> _Problem description_
Starting with the line that contains "- intros w2" and stopping after the line that contains "cbn [mbind option_bind]. rewrite Z.eqb_refl.", return each line below exactly as written, with no others.

> _Saved data entries_
────────────────────────────────────────

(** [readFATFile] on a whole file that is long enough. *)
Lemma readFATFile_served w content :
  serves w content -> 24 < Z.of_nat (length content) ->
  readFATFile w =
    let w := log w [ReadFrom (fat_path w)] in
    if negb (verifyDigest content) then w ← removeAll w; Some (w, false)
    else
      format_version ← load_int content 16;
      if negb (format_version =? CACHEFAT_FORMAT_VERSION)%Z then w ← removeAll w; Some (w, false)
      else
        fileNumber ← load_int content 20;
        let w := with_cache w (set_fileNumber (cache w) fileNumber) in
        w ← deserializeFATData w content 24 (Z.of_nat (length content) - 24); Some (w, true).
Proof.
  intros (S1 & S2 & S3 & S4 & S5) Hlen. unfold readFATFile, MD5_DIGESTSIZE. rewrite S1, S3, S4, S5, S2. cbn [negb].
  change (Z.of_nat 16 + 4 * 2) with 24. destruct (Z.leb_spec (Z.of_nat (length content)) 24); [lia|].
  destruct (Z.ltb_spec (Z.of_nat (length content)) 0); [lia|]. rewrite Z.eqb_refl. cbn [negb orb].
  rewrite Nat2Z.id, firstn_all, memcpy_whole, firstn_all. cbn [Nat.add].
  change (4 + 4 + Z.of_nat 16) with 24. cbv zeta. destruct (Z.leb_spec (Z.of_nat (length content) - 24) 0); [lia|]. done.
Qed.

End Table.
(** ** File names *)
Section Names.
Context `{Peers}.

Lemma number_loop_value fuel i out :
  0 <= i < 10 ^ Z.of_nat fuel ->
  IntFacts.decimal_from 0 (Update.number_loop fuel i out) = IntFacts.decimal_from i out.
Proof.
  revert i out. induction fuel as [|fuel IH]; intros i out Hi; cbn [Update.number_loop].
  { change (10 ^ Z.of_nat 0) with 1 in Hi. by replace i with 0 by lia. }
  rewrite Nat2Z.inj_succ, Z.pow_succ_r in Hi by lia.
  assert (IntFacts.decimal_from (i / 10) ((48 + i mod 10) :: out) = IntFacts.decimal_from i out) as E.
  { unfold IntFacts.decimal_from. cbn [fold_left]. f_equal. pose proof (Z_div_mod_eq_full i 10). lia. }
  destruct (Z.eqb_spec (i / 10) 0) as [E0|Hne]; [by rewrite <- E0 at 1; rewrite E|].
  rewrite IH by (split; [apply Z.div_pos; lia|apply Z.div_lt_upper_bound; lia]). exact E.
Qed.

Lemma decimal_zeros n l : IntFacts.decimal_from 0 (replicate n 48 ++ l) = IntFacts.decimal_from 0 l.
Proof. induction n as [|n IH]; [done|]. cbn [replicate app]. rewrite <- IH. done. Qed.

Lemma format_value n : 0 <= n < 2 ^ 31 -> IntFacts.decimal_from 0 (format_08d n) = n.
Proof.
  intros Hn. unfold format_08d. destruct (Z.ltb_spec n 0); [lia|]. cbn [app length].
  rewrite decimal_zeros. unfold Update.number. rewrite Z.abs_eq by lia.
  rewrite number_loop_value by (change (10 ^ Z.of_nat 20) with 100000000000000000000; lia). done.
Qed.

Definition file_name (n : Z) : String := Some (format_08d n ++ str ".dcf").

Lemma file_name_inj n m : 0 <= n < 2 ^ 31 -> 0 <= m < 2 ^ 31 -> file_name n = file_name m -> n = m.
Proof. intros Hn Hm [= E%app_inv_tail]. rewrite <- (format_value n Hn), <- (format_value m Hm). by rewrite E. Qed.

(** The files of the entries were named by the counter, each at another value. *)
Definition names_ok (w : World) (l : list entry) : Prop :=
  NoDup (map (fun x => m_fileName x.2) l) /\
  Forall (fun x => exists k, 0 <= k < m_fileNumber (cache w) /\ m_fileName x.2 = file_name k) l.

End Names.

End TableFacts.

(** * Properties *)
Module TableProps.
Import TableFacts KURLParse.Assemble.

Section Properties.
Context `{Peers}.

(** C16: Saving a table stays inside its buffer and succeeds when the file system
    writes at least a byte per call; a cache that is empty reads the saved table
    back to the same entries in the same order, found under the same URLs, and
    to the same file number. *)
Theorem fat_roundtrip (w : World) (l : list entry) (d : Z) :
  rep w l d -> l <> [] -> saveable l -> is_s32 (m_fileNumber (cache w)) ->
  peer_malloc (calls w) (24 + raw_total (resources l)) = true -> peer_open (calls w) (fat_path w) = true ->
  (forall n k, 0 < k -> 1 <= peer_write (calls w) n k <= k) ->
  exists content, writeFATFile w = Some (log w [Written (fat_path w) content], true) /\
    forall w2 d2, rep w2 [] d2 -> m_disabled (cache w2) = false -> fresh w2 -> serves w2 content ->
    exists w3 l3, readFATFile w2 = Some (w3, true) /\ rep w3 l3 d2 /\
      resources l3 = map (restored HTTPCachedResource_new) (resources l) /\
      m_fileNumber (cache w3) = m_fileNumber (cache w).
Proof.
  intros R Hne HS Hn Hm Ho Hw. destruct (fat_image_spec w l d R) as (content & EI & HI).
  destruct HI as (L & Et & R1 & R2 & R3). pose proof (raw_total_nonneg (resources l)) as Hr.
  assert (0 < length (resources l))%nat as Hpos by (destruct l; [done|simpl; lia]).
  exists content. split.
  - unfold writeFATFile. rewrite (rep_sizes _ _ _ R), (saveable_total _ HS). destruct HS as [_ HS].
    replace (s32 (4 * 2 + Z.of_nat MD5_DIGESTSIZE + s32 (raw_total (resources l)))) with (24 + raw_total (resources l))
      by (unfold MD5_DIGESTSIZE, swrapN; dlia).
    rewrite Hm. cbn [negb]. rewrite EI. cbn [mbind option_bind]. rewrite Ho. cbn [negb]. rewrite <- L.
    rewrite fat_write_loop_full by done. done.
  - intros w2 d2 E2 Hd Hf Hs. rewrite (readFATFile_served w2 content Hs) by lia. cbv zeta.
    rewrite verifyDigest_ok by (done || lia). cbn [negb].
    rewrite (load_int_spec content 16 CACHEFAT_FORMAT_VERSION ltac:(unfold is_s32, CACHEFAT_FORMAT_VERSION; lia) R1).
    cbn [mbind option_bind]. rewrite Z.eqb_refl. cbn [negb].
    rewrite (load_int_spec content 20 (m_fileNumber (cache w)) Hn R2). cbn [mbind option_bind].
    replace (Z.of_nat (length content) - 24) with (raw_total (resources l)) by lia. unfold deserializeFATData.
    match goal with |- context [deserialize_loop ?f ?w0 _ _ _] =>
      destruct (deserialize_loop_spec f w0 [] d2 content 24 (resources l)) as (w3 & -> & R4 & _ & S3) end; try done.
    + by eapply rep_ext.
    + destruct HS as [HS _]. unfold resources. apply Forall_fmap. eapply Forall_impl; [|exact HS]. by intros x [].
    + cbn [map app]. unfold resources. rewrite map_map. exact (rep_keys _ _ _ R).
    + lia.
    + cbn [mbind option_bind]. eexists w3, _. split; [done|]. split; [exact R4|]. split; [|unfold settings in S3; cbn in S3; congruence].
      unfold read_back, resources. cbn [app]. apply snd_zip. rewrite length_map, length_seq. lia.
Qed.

────────────────────────────────────────

> _Exercise response_
  - intros w2 d2 E2 Hd Hf Hs. rewrite (readFATFile_served w2 content Hs) by lia. cbv zeta.
    rewrite verifyDigest_ok by (done || lia). cbn [negb].
    rewrite (load_int_spec content 16 CACHEFAT_FORMAT_VERSION ltac:(unfold is_s32, CACHEFAT_FORMAT_VERSION; lia) R1).
    cbn [mbind option_bind]. rewrite Z.eqb_refl. cbn [negb].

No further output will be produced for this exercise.